Marley Spoon, The Cook-At-Home Food Delivery Service Backed By GFC, Launches In U.S.

“I think more and more startups will take some portions of the massive billion dollar supermarket industry, and there are many ways into it,” says an upbeat-sounding Fabian Siegel, co-founder of Marley Spoon. After debuting in Germany last year, followed by the Netherlands and U.K., the Berlin-headquartered cook-at-home food subscription and delivery service sees its U.S. launch today.

That means the startup, whose backers include the Samwer brothers’ (of Rocket Internet fame) Global Founders Fund, is going up against similar and more stablished recipe kit startups who operate across the pond, including Blue Apron, Plated, and Rocket Internet’s own HelloFresh. They too offer to send you perfectly portioned fresh ingredients and the required recipe and instructions so you can get busy in the kitchen.

However, Siegel — who notably was co-CEO of online take-out ordering service Delivery Hero — maintains that the real competitor remains the weekly grocery shop.

“If you think about a supermarket, which is our competitor here, they are horizontal, meaning you can get everything. They service all purposes but they serve them kind of poorly,” he says.

“What we do is pick one use case — cooking — and we integrate it end-to-end. We do the planning, we do the thinking by coming up with new and interesting recipes every week and you can just click on what you like. We take all the shopping away from you so you don’t have to do the shopping anymore. And you don’t have to shlep it home.”

Marley Spoon’s U.S. operation is being headed up by Jennifer Aaronson, former Editorial Director of Food and Entertaining at Martha Stewart, together with Jasper Heyden, who was previously at Rocket Internet, and Monica Noh, a Parsons School of Design graduate and former fashion entrepreneur. It will initially target the East Coast corridor, keeping somewhat away from the echo chamber of Silicon Valley.
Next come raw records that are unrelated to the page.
Lemma parse_identity (h ep p : string) :
  validHost h = true → GoStrings.all_bytes plainByte ep = true →
  (ep = "" ∨ ∃ ep', ep = String "/" ep') →
  GoUrl.unescape ep GoUrl.encodePath = Ok p →
  ∃ u, GoUrl.parse ("beegfs://" +:+ h +:+ ep) = Ok u
       ∧ GoUrl.Scheme u = "beegfs" ∧ GoUrl.Host u = h ∧ GoUrl.Path u = p.
Proof.
  intros Hh Hep Habs Hun.
  assert (GoStrings.all_bytes plainByte ("beegfs://" +:+ h +:+ ep) = true) as Hplain.
  { rewrite !all_bytes_app, Hep. rewrite (validHost_plain h Hh). reflexivity. }
  assert (GoStrings.all_bytes plainByte ("//" +:+ h +:+ ep) = true) as Hrest.
  { rewrite !all_bytes_app, Hep. rewrite (validHost_plain h Hh). reflexivity. }
  destruct (plain_absent _ Hplain) as (Hctl & _ & _).
  destruct (plain_absent _ Hrest) as (_ & _ & Hq).
  unfold GoUrl.parse. rewrite Hctl.
  assert (String.eqb ("beegfs://" +:+ h +:+ ep) "*" = false) as -> by reflexivity.
  change ("beegfs://" +:+ h +:+ ep) with ("beegfs:" +:+ ("//" +:+ h +:+ ep)).
  rewrite getscheme_beegfs. cbn [rbind].
  rewrite (CountByte_absent _ _ Hq), andb_false_r, (split_absent _ _ true Hq).
  assert (GoStrings.HasPrefix ("//" +:+ h +:+ ep) "/" = true) as -> by reflexivity.
  assert (GoStrings.HasPrefix ("//" +:+ h +:+ ep) "//" = true) as ->
    by (unfold GoStrings.HasPrefix; cbn; apply prefix_empty).
  assert (GoStrings.drop 2 ("//" +:+ h +:+ ep) = h +:+ ep) as -> by reflexivity.
  assert (GoUrl.nonempty (GoStrings.ToLower "beegfs") = true) as -> by reflexivity.
  cbn [negb andb orb].
  rewrite split_authority, parseAuthority_valid by done. cbn [rbind].
  rewrite Hun. cbn [rbind]. eexists. split; [reflexivity|]. done.
Qed.

(** ** The encoded identity *)

Lemma nonempty_cons (c : ascii) (s : string) : GoUrl.nonempty (String c s) = true.
Proof. done. Qed.

Lemma newBeegfsUrl_shape (h p : string) :
  validHost h = true → validPath p = true →
  newBeegfsUrl h p
  = if GoUrl.nonempty h || GoUrl.nonempty p
    then "beegfs://" +:+ h +:+ GoUrl.escape p GoUrl.encodePath
    else "beegfs:".
Proof.
  intros Hh Hp. unfold newBeegfsUrl, GoUrl.String_, GoUrl.EscapedPath.
  cbn [GoUrl.Scheme GoUrl.Opaque GoUrl.User GoUrl.Host GoUrl.Path GoUrl.RawPath
       GoUrl.ForceQuery GoUrl.RawQuery GoUrl.Fragment GoUrl.RawFragment].
  rewrite (escape_host h Hh).
  destruct (escape_absolute p Hp) as [->|(p' & -> & Hesc)].
  - destruct h as [|c h]; reflexivity.
  - rewrite Hesc. destruct h as [|c h]; reflexivity.
Qed.

(** Decoding an encoded identity. *)
Lemma parseBeegfsUrl_newBeegfsUrl (h p : string) :
  validHost h = true → validPath p = true →
  parseBeegfsUrl (newBeegfsUrl h p) = Ok (h, p).
Proof.
  intros Hh Hp. rewrite newBeegfsUrl_shape by done.
  destruct (GoUrl.nonempty h || GoUrl.nonempty p) eqn:E.
  - assert (GoStrings.all_bytes plainByte ("beegfs://" +:+ h +:+ GoUrl.escape p GoUrl.encodePath)
            = true) as Hplain.
    { rewrite !all_bytes_app, escape_plain. rewrite (validHost_plain h Hh). reflexivity. }
    destruct (plain_absent _ Hplain) as (_ & Hhash & _).
    destruct (parse_identity h (GoUrl.escape p GoUrl.encodePath) p Hh (escape_plain p))
      as (u & Hu & Hs & Hhost & Hpath).
    { destruct (escape_absolute p Hp) as [->|(p' & -> & ->)]; [by left|right; by eexists]. }
    { apply unescape_escape_path. }
    unfold parseBeegfsUrl, GoUrl.Parse. rewrite (split_absent _ _ true Hhash), Hu.
    cbn [String.eqb]. rewrite Hs, Hhost, Hpath. reflexivity.
  - apply orb_false_iff in E as [E1 E2].
    destruct h; [|done]. destruct p; [|done]. reflexivity.
Qed.

(** ** Every outcome of decoding *)

Lemma unescape_no_panic (s : string) (mode : GoUrl.encoding) (m : string) :
  GoUrl.unescape s mode ≠ Panic m.
Proof. unfold GoUrl.unescape. by destruct (GoUrl.unescape_check s mode). Qed.

Lemma rbind_no_panic {A B : Type} (r : result A) (k : A → result B) :
  (∀ m, r ≠ Panic m) → (∀ a m, k a ≠ Panic m) → ∀ m, rbind r k ≠ Panic m.
Proof. intros Hr Hk m. destruct r as [a|e|p]; simpl; [apply Hk|done|]. by destruct (Hr p). Qed.

Lemma parseHost_no_panic (host m : string) : GoUrl.parseHost host ≠ Panic m.
Proof.
  unfold GoUrl.parseHost. repeat case_match; try done; try apply unescape_no_panic.
  repeat (apply rbind_no_panic; [intros; apply unescape_no_panic|intros]). done.
Qed.

Lemma parseAuthority_no_panic (authority m : string) : GoUrl.parseAuthority authority ≠ Panic m.
Proof.
  unfold GoUrl.parseAuthority. repeat case_match; try done;
    (apply rbind_no_panic; [intros; apply parseHost_no_panic|intros]);
    repeat case_match; try done;
    repeat (apply rbind_no_panic; [intros; apply unescape_no_panic|intros]); done.
Qed.

Lemma getscheme_no_panic (rawurl m : string) : GoUrl.getscheme rawurl ≠ Panic m.
Proof.
  unfold GoUrl.getscheme. generalize 0 at 1. generalize rawurl at 1.
  induction rawurl as [|c s IH]; intros whole i; [done|].
  cbn [GoUrl.getscheme_scan].
  destruct (Byte.isAlpha c); [apply IH|].
  destruct (Byte.isDigit c || Byte.oneOf "+-." c).
  { destruct (i =? 0)%nat; [done|apply IH]. }
  destruct (Ascii.eqb c ":"); [|done]. by destruct (i =? 0)%nat.
Qed.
Meanwhile, Siegel tells me that the biggest challenge faced by Marley Spoon is creating awareness that such a service exists. He says that unlike other food e-commerce opportunities — referencing his time at online take-out marketplace Delivery Hero in particular — people don’t search online for a recipe kit service. Therefore traditional online marketing and SEO doesn’t always work.

Instead, the company is investing in off-line channels, such as television advertising, and piggybacking other home delivery services, including placing introductory offers in Amazon packages. “This makes the customer acquisition process tedious and slow, so you need good financing,” he says. However, “people who use the product, stick with it”.

Siegel says Marley Spoon has also learned much from its Germany, Netherlands and U.K. launches. Namely, in addition to the young couples and “empty nesters” the startup originally targeted, the service has surprisingly been resonating with families who want to put “grown up” food back on the table. This group, however, is a little more price sensitive, so Marley Spoon has in turn tweaked its model.

The company appears to have ditched the emphasis on being an “on-demand” service, where you aren’t forced into a weekly subscription, to one where prices are reduced based on the number of meals you subscribe to each week, even if you can ‘pause’ your subscription at any time. That’s because a large part of Marley Spoon’s overhead is the cost of delivery, which benefits from a little scale the more meals you can fit into a single order.

What hasn’t changed, however, is the ability to choose from 7 available recipes each week. Siegel is insistent that without offering that level of control customers run the risk of throwing food away because they haven’t bought into the corresponding dish in the first place. A failing that not all of Marley Spoon’s competitors address.

“Our technology allows users to choose what they want every week, so we’re much more flexible than Blue Apron,” he says. “But in general, Blue Apron [et al.] isn’t our competitor. The competitor is this massive old school non-tech grocery industry that is slow and wasteful. Therefore I’m very confident that we can build a business that’s just as great”.

In related news, Marley Spoon has raised an additional $3.5 million via a Series A2 round from Lakestar. This adds to the ~$5 million the startup previously raised in a Series A round led by Global Founders Capital, with participation from Point Nine Capital, and various unnamed angel investors.